Quando sto facendo la fila ad una cassa di supermercato, con qualche prodotto in vendita negli scarsissimi banchi del biologico, vedendo quel che la gente, le coppie, le famiglie, sciorina davanti al ròbot-cassiera, resto esterrefatto. I loro carrelli sono pieni all’inverosimile di bruttezza alimentare messa dentro senza il minimo discernimento, tutto suggerito occultamente dal Marketing aziendale, allo scopo di impinguare spropositamente l’incasso. Chi percorre i reparti non sa che cosa comprerà, non ha nulla in mente (e se ci avesse qualcosa non sarebbe più manipolabile), ma l’orientamento è opera della Merce esposta, e sono moltitudini di mani eccitate dall’odore della spesa che si allungano e buttano giù, nel carrello; e adesso via, al banco successivo, carciofi, tovaglioli, acqua nella plastica, pannolini, mele e pere nate chissà dove e come, banane verdastre ecuadoregne, caffè, olio dove c’è scritto «d’oliva», cavolfiori senza stagioni, pomodori antartici, pesce al mercurio, confezioni di pollo dalla nudità oscena, di prosciutto che risolverà sei cene su sette, comparendo in tavola insieme all’insalata già lavata e pronta. Non mancano ravioli, cappelletti, tortellini, ragù, pasta devitalizzata più di un molare, piatto promozionale in regalo… L’elenco non finirebbe più. Se entrando non avevano idea di quel che avrebbero comprato, all’uscita potrebbero decidere, invece di andare a casa a sbucciare dalla plastica il prosciutto, di cenare in pizzeria dove sul conto lo stesso prosciutto plasticato avrà prezzo triplicato.

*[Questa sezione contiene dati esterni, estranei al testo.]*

(* ===== verification/MessageHeaderSpec.v ===== *)
(** * Message headers: round trips

    Headers that are built with the setters are encoded and decoded to themselves; what is
    decoded is encoded to the same bytes; both also inside packet buffers. *)

From S2P Require Import Prelude.
From S2P Require Import COutcome.
From S2P Require Import ChipError.
From S2P Require Import Endian.
From S2P Require Import BufferReader.
From S2P Require Import PacketBuffer.
From S2P Require Import PacketBufferSpec.
From S2P Require Import MessageHeader.
Import Header.

(** ** Reading integers *)

(** A reader in good state, [o] bytes into its buffer and in front of [rest]. *)
Definition rd (o : Z) (rest : list Z) : Reader := mkRd rest o (Z.of_nat (length rest)) CHIP_NO_ERROR.

Lemma dread_encoded {H A} n v (k : Z → dop H A) h o rest :
  Z.of_nat (length rest) <= 0xFFFF →
  dbind (dread n) k h (rd o (le_encode n v ++ rest)) =
  k (v mod 2 ^ (8 * Z.of_nat n)) h (rd (o + Z.of_nat n) rest).
Proof.
  intros Hl. unfold dbind, dread, RawReadLowLevelBeCareful, rd, IsSuccess. cbn [mStatus mAvailable mReadPtr mOctetsRead].
  rewrite bool_decide_true by done. rewrite length_app, le_encode_length.
  rewrite (proj2 (Z.ltb_ge _ _)) by lia.
  rewrite take_app_length' by (by rewrite le_encode_length). rewrite drop_app_length' by (by rewrite le_encode_length).
  rewrite le_decode_encode. do 3 f_equal. rewrite u16_id by solve_width. lia.
Qed.

Lemma Write8_length v : length (Write8 v) = 1%nat.
Proof. done. Qed.
Lemma Write16_length v : length (Write16 v) = 2%nat.
Proof. done. Qed.
Lemma Write32_length v : length (Write32 v) = 4%nat.
Proof. done. Qed.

L’Italia è uno dei pochi paesi d’Europa che produce ortofrutticolo fresco, cereali e uve da pasto. Ma in gran parte questa fonte della vita è controllata dalle organizzazioni criminali, che sono, per il cibo, all’apice dell’espressione tangibile della loro malvagità, anche di una fondamentale, sanguinaria idiozia. L’ecomafia, che intossica terreni e falde, pascoli e città nel Mezzogiorno, non salva neppure le proprie venerate famiglie dagli avvelenamenti che diffonde: la mozzarella inquinata dal papà va anche sul piatto di spose, madri, bambini. Il pomodoro insudiciante discariche e fiumi, lavoro di schiavi, tassato dagli antiparassitari e cresciuto su strati di diossina, finisce nelle conserve e nei pelati delle pizze margherita e altre salse italiche adorate dai turisti di Tokyo e di Pechino. Guarda certe facce di giovani nordici o americani, ti vien voglia di recitare più il miserere che l’alleluia. Non sono in grado di comprendere dove li conducono. In termini materiali spicci: all’abbondanza che fatalmente traboccherà in deserti di fame e sete.

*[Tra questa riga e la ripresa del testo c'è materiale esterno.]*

Definition held_chrs (l : list peer_svc) : nat := sum_list (length ∘ chrs <$> l).
Definition held_dscs (l : list peer_svc) : nat :=
  sum_list ((λ s, sum_list (length ∘ dscs <$> chrs s)) <$> l).

Lemma put_n_free n p : num_free (put_n n p) = num_free p + Z.of_nat n.
Proof.
  revert p. induction n as [|n IH]; intros p; simpl; [lia|]. rewrite IH. destruct (put_ok p) as [_ ->]. lia.
Qed.

(** The blocks in the four pools. *)
Definition free_blocks (ps : pools) : Z * Z * Z * Z :=
  (num_free (peer_pool ps), num_free (peer_svc_pool ps), num_free (peer_chr_pool ps), num_free (peer_dsc_pool ps)).

Definition add_blocks (b : Z * Z * Z * Z) (np ns nc nd : Z) : Z * Z * Z * Z :=
  let '(p, s, c, d) := b in (p + np, s + ns, c + nc, d + nd).

Lemma chrs_delete_free l ps :
  free_blocks (foldl (λ ps c, peer_chr_delete c ps) ps l) =
  add_blocks (free_blocks ps) 0 0 (Z.of_nat (length l)) (Z.of_nat (sum_list (length ∘ dscs <$> l))).
Proof.
  revert ps. induction l as [|c l IH]; intros ps; [unfold free_blocks, add_blocks; simpl; pair_lia|].
  change (sum_list (length ∘ dscs <$> c :: l)) with (length (dscs c) + sum_list (length ∘ dscs <$> l))%nat.
  cbn [foldl length]. rewrite IH. unfold free_blocks, add_blocks.
  cbn [peer_pool peer_svc_pool peer_chr_pool peer_dsc_pool peer_chr_delete set_chr_pool set_dsc_pool]. destruct (put_ok (peer_chr_pool ps)) as [_ ->].
  rewrite put_n_free. pair_lia.
Qed.

Lemma delete_svcs_free l ps :
  free_blocks (delete_svcs l ps) =
  add_blocks (free_blocks ps) 0 (Z.of_nat (length l)) (Z.of_nat (held_chrs l)) (Z.of_nat (held_dscs l)).
Proof.
  revert ps. unfold delete_svcs. induction l as [|s l IH]; intros ps.
  { unfold free_blocks, add_blocks, held_chrs, held_dscs. simpl. pair_lia. }
  change (held_chrs (s :: l)) with (length (chrs s) + held_chrs l)%nat.
  change (held_dscs (s :: l)) with (sum_list (length ∘ dscs <$> chrs s) + held_dscs l)%nat.
  cbn [foldl length]. rewrite IH. pose proof (chrs_delete_free (chrs s) ps) as E. unfold peer_svc_delete.
  set (ps' := foldl _ _ _) in *. unfold free_blocks, add_blocks in *.
  cbn [peer_pool peer_svc_pool peer_chr_pool peer_dsc_pool set_svc_pool]. injection E as E1 E2 E3 E4.
  destruct (put_ok (peer_svc_pool ps')) as [_ ->]. rewrite E1, E2, E3, E4. pair_lia.
Qed.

La complicità dei governi e dell’Unione Europea, nella colossale frode alimentare (di cui non conosciamo che il poco non del tutto occultabile) non condirà di ilare questi panorami di futura tristizia.
Italia o continenti, è ormai tutt’uno, con differenze di gradi di disperazione e di sfacciataggine. Ma ce n’è per tutti. Di quale «libertà di scegliere» parliamo?
Da un buon mezzo secolo mi occupo della questione ecologica: mi torco inutilmente nell’impotenza della parola di persuadere un minimo di buon senso coi suoi avvertimenti, vorrei adesso tardivamente ma con un po’ più di speranza pensare ai problemi (non a quelli astrofisici) del cielo.
Ci salverà – poiché il Messia sta sempre venendo o a volte lascia messaggi inascoltati nelle segreterie telefoniche – quella coppia superstite di giovani naufraghi che ha intravisto la pena del mondo, ha avuto pietà di questa sconciata Italia, si è ricordata (forse) di Alex Langer, e intrepidamente ha risposto a Petrini che intendeva dedicarsi per il resto dei giorni all’agricoltura?
Un campo basta a un re, dice Qohélet. Quella coppia di giovani eccezionali è dunque un segno: una voce messianica nella segreteria.